Discounting

The process of estimating the present value of a payment to be received in the future. is known as Discounting.

Updated: December 7, 2023

The process of estimating the present value of a payment to be received in the future. is known as Discounting.

The conversion of a future value to an equivalent value that is received immediately is done by discounting. An asset holds value only if a positive cash flow is generated by it for a business. Discounting can be employed on different types of cash flows such as fixed-term deposits, stock dividends or a interests of bond.

The concept of discounting is often used by companies to decide on product pricing. Pricing software can be used to manage and analyze pricing strategies for products, which include discounting as an element. Sales profitability can also be tracked and customer-specific discounting schemes can be set.

The rates of return used to discount future payments to determine their present value is known as discount rates.  Retail pricing software is used by retailers to create and apply discounts and enables dynamic pricing mechanisms. 

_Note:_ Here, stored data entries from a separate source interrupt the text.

(** With enough fuel the loop reaches the first buffer of the stream. *)
Lemma blocking_fetch_loop_stream (n : nat) (b : Uint8Array) :
  forall (fuel : nat) (env : Env W) (w' : W),
    Fetches conn (world env) (repeat (Answer None) n ++ [Answer (Some b)]) w' ->
    n < fuel ->
    Blocking.fetch_loop fuel conn env
    = (Returned b,
       {| world := w';
          log := log env ++ repeat absent n
                   ++ [Sync (FetchQueryResults conn) (Answer (Some b))] |}).
Proof.
  induction n as [|n IH]; intros fuel env w' HF Hfuel;
    (destruct fuel as [|fuel]; [lia|]);
    rewrite blocking_fetch_loop_step; cbn [repeat app] in HF; inversion HF; subst.
  - match goal with H : fetchQueryResults _ _ = _ |- _ => rewrite H end.
    match goal with H : Fetches _ _ [] _ |- _ => inversion H; subst end.
    reflexivity.
  - match goal with H : fetchQueryResults _ _ = _ |- _ => rewrite H end.
    cbv zeta. erewrite IH; [|cbn [world]; eassumption|lia].
    cbn [log repeat app]. rewrite <- app_assoc. reflexivity.
Qed.

Lemma async_fetch_loop_step (fuel : nat) (env : Env W) :
  let pos := List.length (log env) in
  Async.fetch_loop (S fuel) conn None env
  = let (r, w') := fetchQueryResults conn (world env) in
    let env' := {| world := w';
                   log := log env ++ [Issue pos (FetchQueryResults conn);
                                      Settle pos r] |} in
    match r with
    | Answer buffer => Async.fetch_loop fuel conn buffer env'
    | Fault e => (Threw e, env')
    end.
Proof.
  intros pos. cbn [Async.fetch_loop]. unfold bind at 1.
  destruct (fetchQueryResults conn (world env)) as [r w'] eqn:Hf.
  rewrite (request_await_eq (FetchQueryResults conn) env r w' Hf).
  destruct r; reflexivity.
Qed.

Lemma async_fetch_loop_ready (fuel : nat) (b : Uint8Array) (env : Env W) :
  Async.fetch_loop fuel conn (Some b) env = (Returned b, env).
Proof. destruct fuel; reflexivity. Qed.

(** Every run of the suspending-mode loop. *)
Lemma async_fetch_loop_run (fuel : nat) :
  forall (buffer : option Uint8Array) (env : Env W),
  let pos := List.length (log env) in
  exists d,
    log (snd (Async.fetch_loop fuel conn buffer env)) = log env ++ d /\
    match fst (Async.fetch_loop fuel conn buffer env) with
    | Returned b =>
        (buffer = Some b /\ d = []) \/
        (buffer = None /\ exists n,
            n < fuel /\
            d = asking conn pos n
                  ++ [Issue (pos + 2 * n) (FetchQueryResults conn);
                      Settle (pos + 2 * n) (Answer (Some b))])
    | Threw e =>
        buffer = None /\ exists n,
            n < fuel /\
            d = asking conn pos n
                  ++ [Issue (pos + 2 * n) (FetchQueryResults conn);
                      Settle (pos + 2 * n) (Fault e)]
    | Spinning => buffer = None /\ d = asking conn pos fuel
    end.
Proof.
  induction fuel as [|fuel IH]; intros [b|] env pos.
  - exists []. rewrite app_nil_r. cbn. auto.
  - exists []. rewrite app_nil_r. cbn. auto.
  - exists []. rewrite app_nil_r. cbn. auto.
  - rewrite async_fetch_loop_step. fold pos.
    destruct (fetchQueryResults conn (world env)) as [[[b|]|e] w'].
    + exists [Issue pos (FetchQueryResults conn); Settle pos (Answer (Some b))].
      cbv zeta. rewrite async_fetch_loop_ready. cbn.
      split; [reflexivity|]. right. split; [reflexivity|].
      exists 0. split; [lia|]. now rewrite Nat.add_0_r.
    + cbv zeta.
      match goal with |- context [Async.fetch_loop fuel conn None ?e] =>
        destruct (IH None e) as (d & Hlog & Hres) end.
      cbn [log] in Hlog, Hres.
      rewrite length_app in Hres; cbn [List.length] in Hres. fold pos in Hres.
      exists (Issue pos (FetchQueryResults conn) :: Settle pos (Answer None) :: d).
      split; [rewrite Hlog, <- app_assoc; reflexivity|].
      destruct (fst (Async.fetch_loop fuel conn None _)) as [b|x|].
      * right. split; [reflexivity|].
        destruct Hres as [[Hb _]|[_ (n & Hn & Hd)]]; [discriminate|].
        exists (S n). split; [lia|]. rewrite Hd.
        replace (pos + 2 * S n) with (pos + 2 + 2 * n) by lia. reflexivity.
      * destruct Hres as (_ & n & Hn & Hd).
        split; [reflexivity|]. exists (S n). split; [lia|]. rewrite Hd.
        replace (pos + 2 * S n) with (pos + 2 + 2 * n) by lia. reflexivity.
      * destruct Hres as (_ & Hd). split; [reflexivity|]. now rewrite Hd.
    + exists [Issue pos (FetchQueryResults conn); Settle pos (Fault e)].
      cbn. split; [reflexivity|]. split; [reflexivity|].
      exists 0. split; [lia|]. now rewrite Nat.add_0_r.
Qed.

(** With enough fuel the loop reaches the first buffer of the stream. *)
Lemma async_fetch_loop_stream (n : nat) (b : Uint8Array) :
  forall (fuel : nat) (env : Env W) (w' : W),
    Fetches conn (world env) (repeat (Answer None) n ++ [Answer (Some b)]) w' ->
    n < fuel ->
    let pos := List.length (log env) in
    Async.fetch_loop fuel conn None env
    = (Returned b,
       {| world := w';
          log := log env ++ asking conn pos n
                   ++ [Issue (pos + 2 * n) (FetchQueryResults conn);
                       Settle (pos + 2 * n) (Answer (Some b))] |}).
Proof.
  induction n as [|n IH]; intros fuel env w' HF Hfuel pos;
    (destruct fuel as [|fuel]; [lia|]);
    rewrite async_fetch_loop_step; fold pos;
    cbn [repeat app] in HF; inversion HF; subst.
  - match goal with H : fetchQueryResults _ _ = _ |- _ => rewrite H end.
    match goal with H : Fetches _ _ [] _ |- _ => inversion H; subst end.
    cbv zeta. rewrite async_fetch_loop_ready. cbn [asking app].
    now rewrite Nat.add_0_r.
  - match goal with H : fetchQueryResults _ _ = _ |- _ => rewrite H end.
    cbv zeta. erewrite IH; [|cbn [world]; eassumption|lia].
    cbn [log]. rewrite length_app; cbn [List.length]. fold pos.
    rewrite <- app_assoc. cbn [asking app].
    replace (pos + 2 * S n) with (pos + 2 + 2 * n) by lia. reflexivity.
Qed.

End FetchLoops.

(** ** After depletion *)

Definition exhausted : IteratorResult := {| done := true; value := None |}.

Section Depleted.
Context {W : Type} {B : Bindings W}.

Lemma blocking_next_depleted fuel (it : Blocking.ResultStreamIterator) (env : Env W) :
  Blocking._first it = false -> Blocking._depleted it = true ->
  Blocking.next fuel (it, env) = (Returned exhausted, (it, env)).
Proof. intros Hf Hd. rewrite blocking_next_eq, Hf, Hd. reflexivity. Qed.

Lemma async_next_depleted fuel (it : Async.AsyncResultStreamIterator) (env : Env W) :
  Async._first it = false -> Async._depleted it = true ->
  Async.next fuel (it, env) = (Returned exhausted, (it, env)).
Proof. intros Hf Hd. rewrite async_next_eq, Hf, Hd. reflexivity. Qed.

(** After any [next()] call, a set depleted flag comes with a cleared
    first flag. *)
Lemma blocking_next_first_cleared fuel s c s' :
  Blocking.next (B := B) fuel s = (c, s') ->
  Blocking._depleted (fst s') = true -> Blocking._first (fst s') = false.
Proof.
  destruct s as [it env]. rewrite blocking_next_eq.
  destruct (Blocking._first it) eqn:Hf.
  - intros H; inversion H; subst. reflexivity.
  - destruct (Blocking._depleted it) eqn:Hd.
    + intros H; inversion H; subst. intros _. exact Hf.
    + destruct (Blocking.fetch_loop fuel (Blocking.conn it) env) as [[b|e|] env'];
        intros H; inversion H; subst; cbn; intros Hd'; congruence.
Qed.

Weighted average cost of capital, Cost of equity, Cost of debt, Minimum acceptable rate of return and Risk-free rate are five discount rates that is utilized by business and corporate finance to estimate future payments.

Discounting is generally leveraged to make operations and pricing strategies more efficient. Companies should plan a strategy with measurable outcomes, understand margins and account for variables and leverage discounts to strengthen branding when discounting.